Although Swinney will still appear on the radio show on Monday nights during the season, Clemson is in the process of finalizing a number of tweaks to the show. The school has not yet made a final decision on whether or not Swinney will take any calls from fans, an athletic department spokesman told The State.

Changes to “Tiger Calls” are being finalized less than a year after tense exchange on the radio show in which a fan who identified himself as “Tyler from Spartanburg” directly challenged Swinney on the state of his program live on air, prompting Clemson’s coach to shoot back with a fiery, six-minute rant that made national news.

But Clemson is not changing the format of the radio show as a direct result of that exchange between Swinney and Tyler from Spartanburg in October 2023, the spokesman said. Rather, whether or not Swinney will take live calls from fans during the 8 p.m. to 9 p.m. hour show is one of many factors still being considered.

“We’re looking at all areas of the show to find ways to make the content engaging and informative on a variety of platforms,” spokesman Jeff Kallin said Wednesday.

Final plans for Tiger Calls are expected to be announced later this month ahead of the show’s debut on Monday, Aug. 26 heading into Clemson’s season opener against Georgia.
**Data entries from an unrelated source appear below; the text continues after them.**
Fixpoint format_time (fmt : string) (y m d hh mi ss : Z) : string :=
  match fmt with
  | EmptyString => EmptyString
  | String "%" (String c rest) =>
      (if Ascii.eqb c "Y" then four_digits y
       else if Ascii.eqb c "m" then two_digits m
       else if Ascii.eqb c "d" then two_digits d
       else if Ascii.eqb c "H" then two_digits hh
       else if Ascii.eqb c "M" then two_digits mi
       else if Ascii.eqb c "S" then two_digits ss
       else String "%" (String c EmptyString))
      ++ format_time rest y m d hh mi ss
  | String c rest => String c (format_time rest y m d hh mi ss)
  end.

Definition strftime (fmt : string) (us : Z) : string :=
  let secs := us / 1000000 in
  let '(y, m, d) := civil_from_days (secs / 86400) in
  let tod := secs mod 86400 in
  format_time fmt y m d (tod / 3600) (tod mod 3600 / 60) (tod mod 60).

Definition scalar_number (v : json) : option float :=
  match v with
  | JBool b => Some (if b then 1%float else 0%float)
  | JInt n => float_of_int n
  | JFloat f => Some f
  | _ => None
  end.

Definition scalar_eqb (a b : json) : bool :=
  match a, b with
  | JNull, JNull => true
  | JInt n, JInt m => n =? m
  | _, _ =>
      match scalar_number a, scalar_number b with
      | Some x, Some y => PrimFloat.eqb x y
      | _, _ => false
      end
  end.

Definition lib (documents : list (string * json)) : pylib :=
  mkPylib int_of_str float_of_str float_of_int repr decode_utf8
    (json_loads documents) fromisoformat strftime scalar_eqb.

(** A network that gives its n-th caller the n-th answer of a script, and
    a clock that shows the n-th of a list of times. *)
Definition env (answers : list (outcome response)) (times : list Z) : environment :=
  mkEnvironment
    (fun w _ => nth (List.length (net_log w)) answers
                  (Raise (mkExn URLError None "<urlopen error timed out>")))
    (fun n => nth n times 0).

Definition ascii_bytes (s : string) : bytes := list_byte_of_string s.

End Reference.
As per usual, football play-by-play broadcaster Don Munson will host.

Last year, the school overhauled the format of men’s basketball coach Brad Brownell’s weekly radio show and turned it into an hour-long “Tiger Sports Hour” featuring not just Brownell and Munson (who’s hosted the shows for both sports for years) but a rotating cast of current basketball players and support staffers.

That format did not feature any live callers. It included podcast and video components and drew rave reviews from Brownell himself and others within the athletic department for the way it spotlighted people outside of coaches.

Clemson head coach Dabo Swinney talks during the Clemson football Media Outing & Open House at the Allen N. Reeves Football Complex in Clemson, S.C. Tuesday, July 16, 2024.
Clemson head coach Dabo Swinney talks during the Clemson football Media Outing & Open House at the Allen N. Reeves Football Complex in Clemson, S.C. Tuesday, July 16, 2024. Ken Ruinard Staff / USA TODAY NETWORK

Brownell’s radio show (which ran from late November to early March) also served as a successful pilot for what Clemson had been considering for Swinney’s radio show in the future — a new format that could feature “multiple content streams.”

Select portions from Brownell’s show featuring him and Munson talking with players and/or support staffers were available after the fact on Spotify, Apple Podcasts and other platforms, and Clemson also uploaded video versions of the show to its in-house streaming service, Clemson+.

All of those changes are under consideration for Swinney’s radio show, which currently airs weekly on 105.5 FM The Roar, the university’s flagship radio station.

A format without callers would likely still include some back-and-forth between Swinney and Munson about Clemson’s previous game as well as the week ahead (common things that fans call in to ask about).

But there could also potentially be radio spots featuring football players and/or staffers talking with Swinney and Munson.

Athletic department officials had already started initially discussing those changes before the infamous Tyler from Spartanburg call, which came after the Tigers started 4-4 last year and featured a fan confronting Swinney on the state of his program.

“I’m curious, why are we paying $11.5 million to go 4-4?” the caller said, directly referencing Swinney’s annual salary (one of the highest nationally) as part of his critique.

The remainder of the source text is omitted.